(Supplied material Opens)

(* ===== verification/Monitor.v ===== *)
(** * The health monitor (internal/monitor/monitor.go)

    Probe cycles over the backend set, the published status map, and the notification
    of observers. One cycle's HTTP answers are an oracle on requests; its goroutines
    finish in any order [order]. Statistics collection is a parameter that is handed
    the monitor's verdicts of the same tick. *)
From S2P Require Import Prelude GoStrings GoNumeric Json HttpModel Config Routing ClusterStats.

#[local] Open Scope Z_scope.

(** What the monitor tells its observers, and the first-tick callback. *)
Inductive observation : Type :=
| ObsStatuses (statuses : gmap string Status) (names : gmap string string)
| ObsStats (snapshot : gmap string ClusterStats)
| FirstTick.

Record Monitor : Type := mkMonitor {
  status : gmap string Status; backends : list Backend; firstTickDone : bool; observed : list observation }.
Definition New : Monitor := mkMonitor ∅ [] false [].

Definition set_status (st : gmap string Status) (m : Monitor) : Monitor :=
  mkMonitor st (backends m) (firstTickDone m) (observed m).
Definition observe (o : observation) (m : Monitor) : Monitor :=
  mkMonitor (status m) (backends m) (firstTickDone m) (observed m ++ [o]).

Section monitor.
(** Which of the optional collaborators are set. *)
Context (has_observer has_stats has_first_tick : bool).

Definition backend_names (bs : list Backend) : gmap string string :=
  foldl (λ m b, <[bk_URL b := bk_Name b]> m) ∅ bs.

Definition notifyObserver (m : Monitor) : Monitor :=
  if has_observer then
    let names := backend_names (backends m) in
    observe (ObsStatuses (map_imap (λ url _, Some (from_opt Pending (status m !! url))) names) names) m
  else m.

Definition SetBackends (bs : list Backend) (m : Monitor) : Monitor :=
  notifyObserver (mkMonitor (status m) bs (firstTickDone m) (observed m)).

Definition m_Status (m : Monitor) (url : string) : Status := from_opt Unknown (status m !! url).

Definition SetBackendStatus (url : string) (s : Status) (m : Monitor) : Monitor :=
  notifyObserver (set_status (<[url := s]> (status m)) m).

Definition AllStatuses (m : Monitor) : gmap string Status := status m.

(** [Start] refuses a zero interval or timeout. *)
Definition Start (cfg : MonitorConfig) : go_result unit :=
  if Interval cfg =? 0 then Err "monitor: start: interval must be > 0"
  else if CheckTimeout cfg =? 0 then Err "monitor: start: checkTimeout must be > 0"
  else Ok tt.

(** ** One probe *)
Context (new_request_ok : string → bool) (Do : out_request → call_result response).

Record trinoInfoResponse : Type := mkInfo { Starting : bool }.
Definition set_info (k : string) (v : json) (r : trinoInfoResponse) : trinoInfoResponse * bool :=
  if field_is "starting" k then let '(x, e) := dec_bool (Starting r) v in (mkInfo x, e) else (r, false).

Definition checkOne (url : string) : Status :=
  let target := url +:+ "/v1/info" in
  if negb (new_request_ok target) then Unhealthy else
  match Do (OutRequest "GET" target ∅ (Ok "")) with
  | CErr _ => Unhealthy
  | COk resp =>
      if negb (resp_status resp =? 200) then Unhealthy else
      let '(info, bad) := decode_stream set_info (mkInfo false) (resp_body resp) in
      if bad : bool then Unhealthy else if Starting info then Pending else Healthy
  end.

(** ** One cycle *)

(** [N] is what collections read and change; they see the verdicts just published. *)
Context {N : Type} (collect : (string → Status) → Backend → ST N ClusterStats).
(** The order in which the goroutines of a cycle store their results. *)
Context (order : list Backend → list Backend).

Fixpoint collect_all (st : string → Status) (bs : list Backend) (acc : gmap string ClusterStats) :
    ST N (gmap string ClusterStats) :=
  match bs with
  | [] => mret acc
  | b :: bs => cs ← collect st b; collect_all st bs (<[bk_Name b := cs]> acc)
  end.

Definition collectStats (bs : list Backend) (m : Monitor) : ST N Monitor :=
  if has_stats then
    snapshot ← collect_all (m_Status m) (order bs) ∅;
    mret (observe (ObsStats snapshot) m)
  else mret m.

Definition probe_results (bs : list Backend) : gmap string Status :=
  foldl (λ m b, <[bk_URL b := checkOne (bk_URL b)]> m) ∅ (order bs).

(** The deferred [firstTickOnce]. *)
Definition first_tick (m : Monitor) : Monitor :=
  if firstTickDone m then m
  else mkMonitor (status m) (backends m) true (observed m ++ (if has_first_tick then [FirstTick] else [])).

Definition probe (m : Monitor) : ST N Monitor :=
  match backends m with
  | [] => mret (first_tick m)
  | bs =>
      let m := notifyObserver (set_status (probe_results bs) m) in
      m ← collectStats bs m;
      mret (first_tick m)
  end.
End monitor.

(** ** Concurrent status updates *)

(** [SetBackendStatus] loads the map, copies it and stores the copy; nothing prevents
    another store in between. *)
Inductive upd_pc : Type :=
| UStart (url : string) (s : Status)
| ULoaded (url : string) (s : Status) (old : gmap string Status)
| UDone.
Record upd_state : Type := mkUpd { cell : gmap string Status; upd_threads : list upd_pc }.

(Supplied material Closes)
(Supplied material Opens)

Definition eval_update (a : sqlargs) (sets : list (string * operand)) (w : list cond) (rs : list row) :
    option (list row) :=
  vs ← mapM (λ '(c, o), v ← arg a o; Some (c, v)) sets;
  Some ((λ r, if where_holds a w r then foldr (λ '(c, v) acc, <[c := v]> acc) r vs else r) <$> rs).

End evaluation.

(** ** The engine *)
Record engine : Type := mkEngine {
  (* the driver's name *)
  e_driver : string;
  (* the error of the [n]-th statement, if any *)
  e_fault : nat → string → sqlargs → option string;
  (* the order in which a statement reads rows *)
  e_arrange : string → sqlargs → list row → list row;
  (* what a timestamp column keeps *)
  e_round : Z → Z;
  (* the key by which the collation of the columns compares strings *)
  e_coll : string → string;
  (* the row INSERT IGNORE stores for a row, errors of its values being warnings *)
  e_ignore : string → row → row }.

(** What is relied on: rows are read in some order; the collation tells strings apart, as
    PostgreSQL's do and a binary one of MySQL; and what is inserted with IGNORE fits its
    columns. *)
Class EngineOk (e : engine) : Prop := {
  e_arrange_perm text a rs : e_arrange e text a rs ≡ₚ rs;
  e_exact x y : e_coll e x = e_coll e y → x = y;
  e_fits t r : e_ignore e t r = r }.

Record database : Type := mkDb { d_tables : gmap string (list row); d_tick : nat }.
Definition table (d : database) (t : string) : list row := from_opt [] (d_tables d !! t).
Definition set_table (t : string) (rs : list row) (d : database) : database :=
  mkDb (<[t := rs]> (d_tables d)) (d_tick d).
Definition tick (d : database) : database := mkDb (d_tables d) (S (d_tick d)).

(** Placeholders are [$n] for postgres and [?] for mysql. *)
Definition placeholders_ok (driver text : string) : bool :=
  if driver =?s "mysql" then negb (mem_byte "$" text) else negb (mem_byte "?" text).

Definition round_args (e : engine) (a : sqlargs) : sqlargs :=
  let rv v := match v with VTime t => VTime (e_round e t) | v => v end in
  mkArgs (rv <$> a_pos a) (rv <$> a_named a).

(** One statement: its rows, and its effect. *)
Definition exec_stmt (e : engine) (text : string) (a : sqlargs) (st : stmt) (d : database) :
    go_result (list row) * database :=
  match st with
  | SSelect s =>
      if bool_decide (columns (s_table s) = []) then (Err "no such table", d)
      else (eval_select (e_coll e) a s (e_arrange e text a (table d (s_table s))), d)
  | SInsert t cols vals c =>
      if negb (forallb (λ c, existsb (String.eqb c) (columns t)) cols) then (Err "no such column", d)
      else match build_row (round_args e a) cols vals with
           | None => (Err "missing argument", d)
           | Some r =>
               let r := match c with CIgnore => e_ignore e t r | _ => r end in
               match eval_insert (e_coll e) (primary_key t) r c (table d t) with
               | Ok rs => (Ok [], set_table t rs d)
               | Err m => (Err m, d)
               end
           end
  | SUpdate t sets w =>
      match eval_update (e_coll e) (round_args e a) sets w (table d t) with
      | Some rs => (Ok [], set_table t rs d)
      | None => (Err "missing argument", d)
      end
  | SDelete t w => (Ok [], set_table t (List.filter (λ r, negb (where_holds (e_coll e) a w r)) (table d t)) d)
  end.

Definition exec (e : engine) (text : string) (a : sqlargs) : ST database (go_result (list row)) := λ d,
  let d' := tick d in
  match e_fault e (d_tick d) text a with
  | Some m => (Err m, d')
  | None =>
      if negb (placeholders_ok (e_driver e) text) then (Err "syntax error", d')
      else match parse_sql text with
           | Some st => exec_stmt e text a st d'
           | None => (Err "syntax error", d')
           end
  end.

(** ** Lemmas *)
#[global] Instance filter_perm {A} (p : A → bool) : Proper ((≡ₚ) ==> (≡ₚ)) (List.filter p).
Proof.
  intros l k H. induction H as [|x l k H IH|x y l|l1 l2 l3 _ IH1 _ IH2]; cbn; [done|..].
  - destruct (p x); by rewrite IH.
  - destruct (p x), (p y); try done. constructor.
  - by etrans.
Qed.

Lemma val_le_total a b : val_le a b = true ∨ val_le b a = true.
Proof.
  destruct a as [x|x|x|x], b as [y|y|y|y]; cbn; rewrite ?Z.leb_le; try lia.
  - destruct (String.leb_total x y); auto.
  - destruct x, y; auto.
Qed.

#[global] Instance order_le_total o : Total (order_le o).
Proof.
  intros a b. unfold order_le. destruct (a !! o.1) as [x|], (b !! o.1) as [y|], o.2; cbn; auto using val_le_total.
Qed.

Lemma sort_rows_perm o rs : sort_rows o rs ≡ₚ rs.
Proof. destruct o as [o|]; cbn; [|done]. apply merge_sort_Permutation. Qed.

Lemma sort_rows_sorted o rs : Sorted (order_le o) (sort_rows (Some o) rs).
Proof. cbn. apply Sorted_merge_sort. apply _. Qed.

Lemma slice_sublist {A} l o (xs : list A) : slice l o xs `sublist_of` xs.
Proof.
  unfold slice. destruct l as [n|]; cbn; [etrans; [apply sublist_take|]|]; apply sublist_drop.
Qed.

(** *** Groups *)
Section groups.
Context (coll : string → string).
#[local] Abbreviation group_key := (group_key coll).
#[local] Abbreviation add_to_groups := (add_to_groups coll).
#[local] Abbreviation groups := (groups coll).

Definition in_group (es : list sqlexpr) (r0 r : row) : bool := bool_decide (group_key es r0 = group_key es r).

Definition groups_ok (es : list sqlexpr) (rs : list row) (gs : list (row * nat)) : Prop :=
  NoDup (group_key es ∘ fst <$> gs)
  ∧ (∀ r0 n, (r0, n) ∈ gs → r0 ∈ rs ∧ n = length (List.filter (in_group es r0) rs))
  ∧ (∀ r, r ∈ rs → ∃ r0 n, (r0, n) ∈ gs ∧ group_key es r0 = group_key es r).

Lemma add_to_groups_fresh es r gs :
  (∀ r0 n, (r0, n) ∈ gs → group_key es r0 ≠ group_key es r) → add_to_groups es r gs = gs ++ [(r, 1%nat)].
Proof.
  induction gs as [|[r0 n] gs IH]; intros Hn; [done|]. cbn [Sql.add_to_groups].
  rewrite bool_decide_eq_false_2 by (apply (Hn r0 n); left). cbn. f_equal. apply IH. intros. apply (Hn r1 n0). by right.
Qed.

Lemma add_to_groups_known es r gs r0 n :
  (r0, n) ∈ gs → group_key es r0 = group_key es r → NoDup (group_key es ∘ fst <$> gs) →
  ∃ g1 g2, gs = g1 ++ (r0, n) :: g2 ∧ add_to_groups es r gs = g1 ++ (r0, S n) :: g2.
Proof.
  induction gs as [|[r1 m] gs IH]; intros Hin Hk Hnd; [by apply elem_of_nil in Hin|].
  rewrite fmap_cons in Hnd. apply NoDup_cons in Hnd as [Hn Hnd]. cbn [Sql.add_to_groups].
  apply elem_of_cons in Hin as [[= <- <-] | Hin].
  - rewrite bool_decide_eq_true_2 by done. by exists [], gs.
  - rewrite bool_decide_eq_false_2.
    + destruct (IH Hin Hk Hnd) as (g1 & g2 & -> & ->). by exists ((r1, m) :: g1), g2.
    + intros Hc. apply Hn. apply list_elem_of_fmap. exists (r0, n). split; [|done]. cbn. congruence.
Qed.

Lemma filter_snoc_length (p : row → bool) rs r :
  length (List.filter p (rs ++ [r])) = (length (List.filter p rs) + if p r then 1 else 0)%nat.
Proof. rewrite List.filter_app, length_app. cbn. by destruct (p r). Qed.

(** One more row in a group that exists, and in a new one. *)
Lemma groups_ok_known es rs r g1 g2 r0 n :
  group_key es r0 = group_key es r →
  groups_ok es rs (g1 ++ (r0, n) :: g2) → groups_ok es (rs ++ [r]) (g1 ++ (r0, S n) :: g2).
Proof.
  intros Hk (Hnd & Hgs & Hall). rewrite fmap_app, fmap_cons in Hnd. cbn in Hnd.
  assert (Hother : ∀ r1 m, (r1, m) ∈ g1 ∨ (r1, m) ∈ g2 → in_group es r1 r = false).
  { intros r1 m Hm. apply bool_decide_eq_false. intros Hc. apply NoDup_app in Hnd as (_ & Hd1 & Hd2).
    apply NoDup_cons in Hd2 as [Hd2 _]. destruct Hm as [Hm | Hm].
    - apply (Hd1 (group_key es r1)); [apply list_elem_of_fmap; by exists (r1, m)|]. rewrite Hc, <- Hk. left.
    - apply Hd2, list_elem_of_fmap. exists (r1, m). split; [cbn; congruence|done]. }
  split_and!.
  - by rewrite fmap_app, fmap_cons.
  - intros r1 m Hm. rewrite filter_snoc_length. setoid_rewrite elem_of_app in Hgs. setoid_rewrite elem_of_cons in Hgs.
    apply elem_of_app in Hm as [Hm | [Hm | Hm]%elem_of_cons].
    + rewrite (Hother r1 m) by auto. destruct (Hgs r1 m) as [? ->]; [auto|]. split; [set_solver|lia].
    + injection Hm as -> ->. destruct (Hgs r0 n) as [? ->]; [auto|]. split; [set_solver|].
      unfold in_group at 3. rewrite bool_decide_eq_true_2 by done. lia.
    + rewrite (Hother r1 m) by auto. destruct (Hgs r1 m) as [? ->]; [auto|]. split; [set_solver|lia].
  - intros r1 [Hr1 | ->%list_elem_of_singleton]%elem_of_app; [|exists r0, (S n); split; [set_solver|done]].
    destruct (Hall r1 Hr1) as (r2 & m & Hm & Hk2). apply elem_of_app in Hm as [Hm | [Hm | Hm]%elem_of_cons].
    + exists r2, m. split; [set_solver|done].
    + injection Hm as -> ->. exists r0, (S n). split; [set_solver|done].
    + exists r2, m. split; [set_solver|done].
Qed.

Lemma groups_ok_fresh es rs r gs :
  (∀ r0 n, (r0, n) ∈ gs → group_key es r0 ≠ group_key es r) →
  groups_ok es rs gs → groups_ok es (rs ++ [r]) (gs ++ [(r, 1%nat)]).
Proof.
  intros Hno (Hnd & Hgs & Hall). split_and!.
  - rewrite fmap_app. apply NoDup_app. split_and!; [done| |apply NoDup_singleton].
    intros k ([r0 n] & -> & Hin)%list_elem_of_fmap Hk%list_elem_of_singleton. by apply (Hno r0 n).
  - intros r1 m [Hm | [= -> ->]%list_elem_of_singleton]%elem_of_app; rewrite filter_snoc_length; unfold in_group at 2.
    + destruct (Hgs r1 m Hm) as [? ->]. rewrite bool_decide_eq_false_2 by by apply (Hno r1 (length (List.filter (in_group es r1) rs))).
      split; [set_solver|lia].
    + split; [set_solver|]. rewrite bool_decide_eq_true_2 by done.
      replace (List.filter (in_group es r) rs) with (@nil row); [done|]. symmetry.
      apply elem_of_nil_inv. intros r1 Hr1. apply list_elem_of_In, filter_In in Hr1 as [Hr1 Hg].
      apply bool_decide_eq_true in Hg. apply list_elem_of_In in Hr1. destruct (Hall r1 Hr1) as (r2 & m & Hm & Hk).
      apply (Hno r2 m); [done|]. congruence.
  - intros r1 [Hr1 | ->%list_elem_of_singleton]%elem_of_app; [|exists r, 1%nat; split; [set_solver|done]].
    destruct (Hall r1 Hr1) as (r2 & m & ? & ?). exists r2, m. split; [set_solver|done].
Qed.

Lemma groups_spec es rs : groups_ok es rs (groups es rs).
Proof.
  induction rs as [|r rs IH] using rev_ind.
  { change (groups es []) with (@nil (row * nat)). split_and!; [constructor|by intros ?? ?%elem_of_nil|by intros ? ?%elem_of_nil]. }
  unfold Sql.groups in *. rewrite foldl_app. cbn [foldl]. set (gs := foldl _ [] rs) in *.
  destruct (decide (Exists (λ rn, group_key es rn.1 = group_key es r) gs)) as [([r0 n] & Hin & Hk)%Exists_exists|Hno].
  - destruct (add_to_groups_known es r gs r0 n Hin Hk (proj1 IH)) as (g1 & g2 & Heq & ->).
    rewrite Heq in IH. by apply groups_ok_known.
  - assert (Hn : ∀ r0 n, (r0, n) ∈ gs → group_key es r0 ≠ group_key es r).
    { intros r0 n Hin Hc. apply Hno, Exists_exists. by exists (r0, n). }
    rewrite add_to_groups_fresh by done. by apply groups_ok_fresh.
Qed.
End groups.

(Supplied material Closes)
(Supplied material Opens)

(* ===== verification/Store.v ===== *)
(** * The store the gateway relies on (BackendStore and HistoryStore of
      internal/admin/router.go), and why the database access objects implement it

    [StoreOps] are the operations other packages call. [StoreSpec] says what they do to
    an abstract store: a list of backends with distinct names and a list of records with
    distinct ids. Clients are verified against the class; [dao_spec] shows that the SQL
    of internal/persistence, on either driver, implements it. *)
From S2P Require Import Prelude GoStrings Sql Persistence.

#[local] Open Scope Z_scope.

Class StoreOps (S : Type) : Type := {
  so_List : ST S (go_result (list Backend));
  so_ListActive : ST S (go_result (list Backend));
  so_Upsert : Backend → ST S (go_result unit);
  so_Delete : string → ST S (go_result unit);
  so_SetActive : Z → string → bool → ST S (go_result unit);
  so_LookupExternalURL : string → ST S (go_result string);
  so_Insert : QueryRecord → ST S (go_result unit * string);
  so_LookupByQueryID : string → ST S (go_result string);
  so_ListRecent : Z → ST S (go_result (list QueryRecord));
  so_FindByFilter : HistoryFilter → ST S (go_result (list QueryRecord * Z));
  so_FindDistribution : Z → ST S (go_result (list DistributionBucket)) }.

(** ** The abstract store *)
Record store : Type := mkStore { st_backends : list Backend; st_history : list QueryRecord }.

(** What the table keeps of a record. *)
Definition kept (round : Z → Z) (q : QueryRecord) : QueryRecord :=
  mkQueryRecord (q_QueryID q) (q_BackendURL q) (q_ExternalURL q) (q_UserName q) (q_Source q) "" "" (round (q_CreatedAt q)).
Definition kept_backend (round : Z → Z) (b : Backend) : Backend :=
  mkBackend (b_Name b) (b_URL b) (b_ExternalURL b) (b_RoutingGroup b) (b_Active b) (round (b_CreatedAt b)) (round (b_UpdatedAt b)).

(Supplied material Closes)

Work task:
In the listing above, find the line with "m) :: g1), g2." and the line with "n); split; [set_solver|done]].", then reproduce both and every line between them exactly.

Finished exercise:
    + destruct (IH Hin Hk Hnd) as (g1 & g2 & -> & ->). by exists ((r1, m) :: g1), g2.
    + intros Hc. apply Hn. apply list_elem_of_fmap. exists (r0, n). split; [|done]. cbn. congruence.
Qed.

Lemma filter_snoc_length (p : row → bool) rs r :
  length (List.filter p (rs ++ [r])) = (length (List.filter p rs) + if p r then 1 else 0)%nat.
Proof. rewrite List.filter_app, length_app. cbn. by destruct (p r). Qed.

(** One more row in a group that exists, and in a new one. *)
Lemma groups_ok_known es rs r g1 g2 r0 n :
  group_key es r0 = group_key es r →
  groups_ok es rs (g1 ++ (r0, n) :: g2) → groups_ok es (rs ++ [r]) (g1 ++ (r0, S n) :: g2).
Proof.
  intros Hk (Hnd & Hgs & Hall). rewrite fmap_app, fmap_cons in Hnd. cbn in Hnd.
  assert (Hother : ∀ r1 m, (r1, m) ∈ g1 ∨ (r1, m) ∈ g2 → in_group es r1 r = false).
  { intros r1 m Hm. apply bool_decide_eq_false. intros Hc. apply NoDup_app in Hnd as (_ & Hd1 & Hd2).
    apply NoDup_cons in Hd2 as [Hd2 _]. destruct Hm as [Hm | Hm].
    - apply (Hd1 (group_key es r1)); [apply list_elem_of_fmap; by exists (r1, m)|]. rewrite Hc, <- Hk. left.
    - apply Hd2, list_elem_of_fmap. exists (r1, m). split; [cbn; congruence|done]. }
  split_and!.
  - by rewrite fmap_app, fmap_cons.
  - intros r1 m Hm. rewrite filter_snoc_length. setoid_rewrite elem_of_app in Hgs. setoid_rewrite elem_of_cons in Hgs.
    apply elem_of_app in Hm as [Hm | [Hm | Hm]%elem_of_cons].
    + rewrite (Hother r1 m) by auto. destruct (Hgs r1 m) as [? ->]; [auto|]. split; [set_solver|lia].
    + injection Hm as -> ->. destruct (Hgs r0 n) as [? ->]; [auto|]. split; [set_solver|].
      unfold in_group at 3. rewrite bool_decide_eq_true_2 by done. lia.
    + rewrite (Hother r1 m) by auto. destruct (Hgs r1 m) as [? ->]; [auto|]. split; [set_solver|lia].
  - intros r1 [Hr1 | ->%list_elem_of_singleton]%elem_of_app; [|exists r0, (S n); split; [set_solver|done]].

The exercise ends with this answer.